■ EXERCISE GOAL
Pull out of the data below the stretch of lines bounded by the one containing "(** ** Sheets" and the one containing "NoDup dataframes_dict.*1 →", both bounds included, unchanged.

(Saved data entries)
=======

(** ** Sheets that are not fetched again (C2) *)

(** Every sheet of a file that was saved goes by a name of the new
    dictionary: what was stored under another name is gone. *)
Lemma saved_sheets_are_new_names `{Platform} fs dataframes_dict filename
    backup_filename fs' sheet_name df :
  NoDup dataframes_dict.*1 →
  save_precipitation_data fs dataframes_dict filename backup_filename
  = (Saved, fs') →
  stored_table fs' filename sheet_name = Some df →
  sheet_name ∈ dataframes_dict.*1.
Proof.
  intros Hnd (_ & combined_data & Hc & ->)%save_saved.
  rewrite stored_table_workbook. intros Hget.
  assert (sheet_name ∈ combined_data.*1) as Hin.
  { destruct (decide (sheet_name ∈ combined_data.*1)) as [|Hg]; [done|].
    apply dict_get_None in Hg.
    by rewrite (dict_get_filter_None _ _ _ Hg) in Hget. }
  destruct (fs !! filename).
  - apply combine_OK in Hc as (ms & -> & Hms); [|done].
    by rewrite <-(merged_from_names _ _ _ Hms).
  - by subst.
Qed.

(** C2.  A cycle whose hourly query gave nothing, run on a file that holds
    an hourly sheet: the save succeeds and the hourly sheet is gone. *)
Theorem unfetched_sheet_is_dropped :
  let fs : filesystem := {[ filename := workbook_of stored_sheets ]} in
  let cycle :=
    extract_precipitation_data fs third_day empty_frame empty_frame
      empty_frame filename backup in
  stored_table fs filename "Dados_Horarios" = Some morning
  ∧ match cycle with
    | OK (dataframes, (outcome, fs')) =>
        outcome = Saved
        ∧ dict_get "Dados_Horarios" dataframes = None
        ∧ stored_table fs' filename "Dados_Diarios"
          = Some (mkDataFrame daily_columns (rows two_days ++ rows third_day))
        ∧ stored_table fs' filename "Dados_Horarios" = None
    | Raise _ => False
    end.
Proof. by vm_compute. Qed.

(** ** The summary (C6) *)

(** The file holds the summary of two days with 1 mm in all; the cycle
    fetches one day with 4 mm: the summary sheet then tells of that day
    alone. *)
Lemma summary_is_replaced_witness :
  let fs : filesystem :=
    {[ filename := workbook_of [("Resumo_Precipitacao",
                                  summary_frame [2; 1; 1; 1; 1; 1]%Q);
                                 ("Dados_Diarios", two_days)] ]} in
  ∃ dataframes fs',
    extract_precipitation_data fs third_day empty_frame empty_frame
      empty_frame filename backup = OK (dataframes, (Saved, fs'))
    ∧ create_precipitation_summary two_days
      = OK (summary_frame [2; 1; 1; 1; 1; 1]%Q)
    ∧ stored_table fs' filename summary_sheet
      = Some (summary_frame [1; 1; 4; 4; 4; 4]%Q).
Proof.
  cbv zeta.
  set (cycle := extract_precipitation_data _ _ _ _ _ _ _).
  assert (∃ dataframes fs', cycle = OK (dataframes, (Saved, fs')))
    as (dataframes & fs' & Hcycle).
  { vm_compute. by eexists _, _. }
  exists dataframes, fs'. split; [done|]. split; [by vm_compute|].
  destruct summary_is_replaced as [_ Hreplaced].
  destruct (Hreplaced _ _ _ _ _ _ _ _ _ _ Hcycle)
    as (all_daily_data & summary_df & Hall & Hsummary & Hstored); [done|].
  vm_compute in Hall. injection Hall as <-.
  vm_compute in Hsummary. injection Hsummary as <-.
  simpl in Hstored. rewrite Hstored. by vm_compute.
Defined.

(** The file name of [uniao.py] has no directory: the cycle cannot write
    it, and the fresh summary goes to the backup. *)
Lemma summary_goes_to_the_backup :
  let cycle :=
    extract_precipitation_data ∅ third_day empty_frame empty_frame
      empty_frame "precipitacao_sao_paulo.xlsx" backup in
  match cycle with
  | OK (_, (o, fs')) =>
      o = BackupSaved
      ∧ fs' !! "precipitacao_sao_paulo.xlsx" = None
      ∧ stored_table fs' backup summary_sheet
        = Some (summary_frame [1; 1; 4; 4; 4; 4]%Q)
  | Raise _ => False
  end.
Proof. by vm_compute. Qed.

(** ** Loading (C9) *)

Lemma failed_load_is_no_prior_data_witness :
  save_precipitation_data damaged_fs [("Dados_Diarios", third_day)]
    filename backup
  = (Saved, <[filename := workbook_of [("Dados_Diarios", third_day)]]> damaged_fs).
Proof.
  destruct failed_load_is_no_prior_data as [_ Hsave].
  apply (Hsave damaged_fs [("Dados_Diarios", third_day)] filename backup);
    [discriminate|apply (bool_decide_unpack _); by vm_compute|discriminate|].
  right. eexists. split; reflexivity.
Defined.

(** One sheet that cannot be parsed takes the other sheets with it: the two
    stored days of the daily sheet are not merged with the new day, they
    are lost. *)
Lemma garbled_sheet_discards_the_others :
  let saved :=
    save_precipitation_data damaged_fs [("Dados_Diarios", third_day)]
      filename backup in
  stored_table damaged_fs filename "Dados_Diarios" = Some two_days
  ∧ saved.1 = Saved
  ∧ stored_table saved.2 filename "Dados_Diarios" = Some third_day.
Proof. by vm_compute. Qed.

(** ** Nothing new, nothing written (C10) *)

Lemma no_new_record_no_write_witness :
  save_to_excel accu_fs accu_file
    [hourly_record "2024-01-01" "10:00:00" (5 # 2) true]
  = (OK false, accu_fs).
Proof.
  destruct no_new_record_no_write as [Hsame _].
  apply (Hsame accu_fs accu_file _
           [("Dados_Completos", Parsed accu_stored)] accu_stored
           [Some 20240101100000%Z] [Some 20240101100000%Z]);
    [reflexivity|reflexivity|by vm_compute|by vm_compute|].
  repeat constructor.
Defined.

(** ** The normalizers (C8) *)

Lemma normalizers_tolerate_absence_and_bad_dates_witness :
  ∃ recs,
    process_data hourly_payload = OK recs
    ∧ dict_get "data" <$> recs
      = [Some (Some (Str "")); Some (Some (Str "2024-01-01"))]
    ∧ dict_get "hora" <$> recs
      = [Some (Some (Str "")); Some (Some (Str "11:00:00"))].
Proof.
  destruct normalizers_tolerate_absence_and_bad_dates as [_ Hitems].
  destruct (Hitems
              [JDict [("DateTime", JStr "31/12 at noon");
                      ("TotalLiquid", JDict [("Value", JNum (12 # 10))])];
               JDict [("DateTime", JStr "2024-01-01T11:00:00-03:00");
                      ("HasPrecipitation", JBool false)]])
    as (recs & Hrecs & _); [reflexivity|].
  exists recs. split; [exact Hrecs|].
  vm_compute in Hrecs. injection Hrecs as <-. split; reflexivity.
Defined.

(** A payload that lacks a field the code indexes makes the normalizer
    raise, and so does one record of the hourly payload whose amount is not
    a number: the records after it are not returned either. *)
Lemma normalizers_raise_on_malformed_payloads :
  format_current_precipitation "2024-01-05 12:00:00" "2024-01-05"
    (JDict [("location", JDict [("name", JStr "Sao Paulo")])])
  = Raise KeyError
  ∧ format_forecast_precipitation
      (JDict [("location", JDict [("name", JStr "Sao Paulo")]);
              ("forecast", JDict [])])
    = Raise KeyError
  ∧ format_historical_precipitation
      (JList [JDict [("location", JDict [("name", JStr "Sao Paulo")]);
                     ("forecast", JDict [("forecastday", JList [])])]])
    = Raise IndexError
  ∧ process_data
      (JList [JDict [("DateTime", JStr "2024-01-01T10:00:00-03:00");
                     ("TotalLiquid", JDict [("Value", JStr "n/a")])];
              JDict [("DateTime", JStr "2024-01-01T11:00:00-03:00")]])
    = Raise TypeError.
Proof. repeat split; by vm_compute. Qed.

=======

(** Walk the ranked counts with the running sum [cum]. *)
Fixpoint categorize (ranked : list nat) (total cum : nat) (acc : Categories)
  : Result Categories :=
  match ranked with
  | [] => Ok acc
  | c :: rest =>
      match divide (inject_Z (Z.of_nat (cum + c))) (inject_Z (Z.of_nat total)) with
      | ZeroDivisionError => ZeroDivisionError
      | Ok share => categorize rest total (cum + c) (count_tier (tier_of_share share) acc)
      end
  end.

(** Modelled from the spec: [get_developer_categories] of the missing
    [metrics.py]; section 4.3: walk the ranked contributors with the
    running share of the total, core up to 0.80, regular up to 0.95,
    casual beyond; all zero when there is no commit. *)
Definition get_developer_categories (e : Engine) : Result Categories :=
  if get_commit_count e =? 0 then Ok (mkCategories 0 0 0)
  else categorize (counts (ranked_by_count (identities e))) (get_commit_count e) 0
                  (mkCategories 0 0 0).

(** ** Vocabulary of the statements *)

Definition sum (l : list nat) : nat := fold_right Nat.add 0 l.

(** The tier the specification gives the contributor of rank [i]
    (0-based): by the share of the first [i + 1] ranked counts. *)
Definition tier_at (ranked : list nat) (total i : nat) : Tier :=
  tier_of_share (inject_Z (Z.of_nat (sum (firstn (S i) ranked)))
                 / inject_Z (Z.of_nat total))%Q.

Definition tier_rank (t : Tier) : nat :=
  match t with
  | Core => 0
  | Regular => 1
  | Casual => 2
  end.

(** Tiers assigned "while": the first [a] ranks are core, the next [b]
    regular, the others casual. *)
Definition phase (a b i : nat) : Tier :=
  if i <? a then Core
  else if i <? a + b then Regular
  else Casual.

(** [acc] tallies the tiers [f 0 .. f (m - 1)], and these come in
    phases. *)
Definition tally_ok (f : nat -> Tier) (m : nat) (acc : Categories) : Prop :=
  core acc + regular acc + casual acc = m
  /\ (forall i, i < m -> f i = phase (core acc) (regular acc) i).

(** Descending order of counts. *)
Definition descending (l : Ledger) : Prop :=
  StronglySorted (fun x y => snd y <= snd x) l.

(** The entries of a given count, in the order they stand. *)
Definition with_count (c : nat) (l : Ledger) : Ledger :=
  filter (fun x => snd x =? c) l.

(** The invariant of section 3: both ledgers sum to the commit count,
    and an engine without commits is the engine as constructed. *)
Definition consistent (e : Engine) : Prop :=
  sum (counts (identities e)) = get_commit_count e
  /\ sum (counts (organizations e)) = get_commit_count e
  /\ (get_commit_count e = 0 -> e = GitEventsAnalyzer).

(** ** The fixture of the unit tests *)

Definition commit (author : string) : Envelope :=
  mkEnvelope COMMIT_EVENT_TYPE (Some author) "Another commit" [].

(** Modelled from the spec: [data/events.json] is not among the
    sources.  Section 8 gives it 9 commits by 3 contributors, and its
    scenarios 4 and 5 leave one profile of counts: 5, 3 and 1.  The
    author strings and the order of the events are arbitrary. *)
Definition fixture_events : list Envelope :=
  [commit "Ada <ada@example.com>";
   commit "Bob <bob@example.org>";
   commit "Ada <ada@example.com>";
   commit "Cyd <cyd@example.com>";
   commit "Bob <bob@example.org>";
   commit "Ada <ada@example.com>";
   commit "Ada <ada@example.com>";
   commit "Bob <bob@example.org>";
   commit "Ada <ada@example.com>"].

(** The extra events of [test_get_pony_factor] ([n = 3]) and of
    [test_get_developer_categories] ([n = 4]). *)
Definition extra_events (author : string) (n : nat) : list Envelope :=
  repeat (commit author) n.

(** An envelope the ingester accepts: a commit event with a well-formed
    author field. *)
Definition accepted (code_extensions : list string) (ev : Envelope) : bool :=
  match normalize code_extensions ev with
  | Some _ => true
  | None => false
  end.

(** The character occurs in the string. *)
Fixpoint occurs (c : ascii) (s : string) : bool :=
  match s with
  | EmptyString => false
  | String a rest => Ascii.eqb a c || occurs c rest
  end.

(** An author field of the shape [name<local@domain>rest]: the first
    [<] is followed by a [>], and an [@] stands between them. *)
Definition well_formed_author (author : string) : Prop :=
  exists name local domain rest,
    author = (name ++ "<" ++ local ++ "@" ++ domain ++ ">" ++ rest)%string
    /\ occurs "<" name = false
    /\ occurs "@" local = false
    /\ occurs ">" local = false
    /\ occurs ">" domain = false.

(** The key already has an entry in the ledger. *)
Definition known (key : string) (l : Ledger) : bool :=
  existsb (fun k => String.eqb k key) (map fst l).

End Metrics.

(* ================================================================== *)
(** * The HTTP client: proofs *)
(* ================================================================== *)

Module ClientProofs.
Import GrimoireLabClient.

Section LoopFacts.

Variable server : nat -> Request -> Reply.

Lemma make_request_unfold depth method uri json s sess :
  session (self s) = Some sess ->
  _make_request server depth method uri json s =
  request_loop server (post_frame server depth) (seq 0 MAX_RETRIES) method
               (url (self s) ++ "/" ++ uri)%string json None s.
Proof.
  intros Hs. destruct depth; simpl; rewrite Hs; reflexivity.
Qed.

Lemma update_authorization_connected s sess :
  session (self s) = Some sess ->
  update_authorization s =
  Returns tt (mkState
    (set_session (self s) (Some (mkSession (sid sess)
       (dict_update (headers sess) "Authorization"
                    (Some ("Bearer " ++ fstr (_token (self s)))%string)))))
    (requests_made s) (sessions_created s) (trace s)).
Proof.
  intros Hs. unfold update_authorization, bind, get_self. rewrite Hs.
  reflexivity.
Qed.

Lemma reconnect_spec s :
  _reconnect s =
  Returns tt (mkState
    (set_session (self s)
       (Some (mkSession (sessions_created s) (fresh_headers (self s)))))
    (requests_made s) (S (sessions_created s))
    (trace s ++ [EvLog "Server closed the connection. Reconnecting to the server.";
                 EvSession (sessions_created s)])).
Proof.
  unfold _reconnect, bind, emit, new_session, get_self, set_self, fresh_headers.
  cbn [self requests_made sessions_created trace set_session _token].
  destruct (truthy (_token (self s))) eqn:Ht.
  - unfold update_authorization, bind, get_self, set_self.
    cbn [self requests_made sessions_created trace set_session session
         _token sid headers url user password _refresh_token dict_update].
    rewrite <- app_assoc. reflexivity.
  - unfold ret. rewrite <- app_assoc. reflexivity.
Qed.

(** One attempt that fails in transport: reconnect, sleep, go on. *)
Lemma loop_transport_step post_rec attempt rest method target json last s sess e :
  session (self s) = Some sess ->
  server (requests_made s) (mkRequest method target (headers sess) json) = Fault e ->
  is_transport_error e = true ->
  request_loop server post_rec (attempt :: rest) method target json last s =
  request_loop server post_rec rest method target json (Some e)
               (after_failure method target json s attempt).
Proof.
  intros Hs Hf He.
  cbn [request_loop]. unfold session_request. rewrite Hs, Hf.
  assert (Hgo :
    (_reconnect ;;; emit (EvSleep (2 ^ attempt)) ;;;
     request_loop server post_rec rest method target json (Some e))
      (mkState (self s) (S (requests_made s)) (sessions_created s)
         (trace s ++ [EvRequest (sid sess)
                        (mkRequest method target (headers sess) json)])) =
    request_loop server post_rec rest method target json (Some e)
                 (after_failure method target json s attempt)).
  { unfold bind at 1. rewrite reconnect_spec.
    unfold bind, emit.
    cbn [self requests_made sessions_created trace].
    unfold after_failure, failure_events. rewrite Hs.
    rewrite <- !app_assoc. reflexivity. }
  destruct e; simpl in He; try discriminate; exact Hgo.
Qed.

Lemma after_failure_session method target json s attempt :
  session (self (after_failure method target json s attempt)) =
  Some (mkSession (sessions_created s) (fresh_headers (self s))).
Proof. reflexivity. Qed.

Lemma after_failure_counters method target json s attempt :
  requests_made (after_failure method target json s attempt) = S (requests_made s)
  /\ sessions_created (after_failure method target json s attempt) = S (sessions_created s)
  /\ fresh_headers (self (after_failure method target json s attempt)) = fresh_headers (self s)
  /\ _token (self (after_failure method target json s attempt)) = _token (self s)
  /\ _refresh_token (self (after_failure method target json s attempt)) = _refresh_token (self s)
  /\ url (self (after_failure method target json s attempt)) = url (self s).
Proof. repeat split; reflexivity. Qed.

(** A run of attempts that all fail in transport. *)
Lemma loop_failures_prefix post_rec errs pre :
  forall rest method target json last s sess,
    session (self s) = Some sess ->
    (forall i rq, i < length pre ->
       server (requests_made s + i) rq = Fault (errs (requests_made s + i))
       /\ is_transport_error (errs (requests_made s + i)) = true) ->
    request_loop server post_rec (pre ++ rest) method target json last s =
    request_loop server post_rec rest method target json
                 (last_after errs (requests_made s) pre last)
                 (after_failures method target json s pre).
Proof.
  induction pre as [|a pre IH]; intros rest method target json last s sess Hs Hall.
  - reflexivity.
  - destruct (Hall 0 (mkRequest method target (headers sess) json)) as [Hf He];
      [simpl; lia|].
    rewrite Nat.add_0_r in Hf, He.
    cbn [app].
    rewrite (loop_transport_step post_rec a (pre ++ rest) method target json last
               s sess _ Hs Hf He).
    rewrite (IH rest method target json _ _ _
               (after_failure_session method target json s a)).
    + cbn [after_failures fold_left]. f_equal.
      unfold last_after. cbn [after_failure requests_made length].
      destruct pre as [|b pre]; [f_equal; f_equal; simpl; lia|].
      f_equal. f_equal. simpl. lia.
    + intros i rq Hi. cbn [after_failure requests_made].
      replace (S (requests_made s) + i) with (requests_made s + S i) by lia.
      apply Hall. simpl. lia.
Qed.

=======

■ PROBLEM SOLUTION
(** ** Sheets that are not fetched again (C2) *)

(** Every sheet of a file that was saved goes by a name of the new
    dictionary: what was stored under another name is gone. *)
Lemma saved_sheets_are_new_names `{Platform} fs dataframes_dict filename
    backup_filename fs' sheet_name df :
  NoDup dataframes_dict.*1 →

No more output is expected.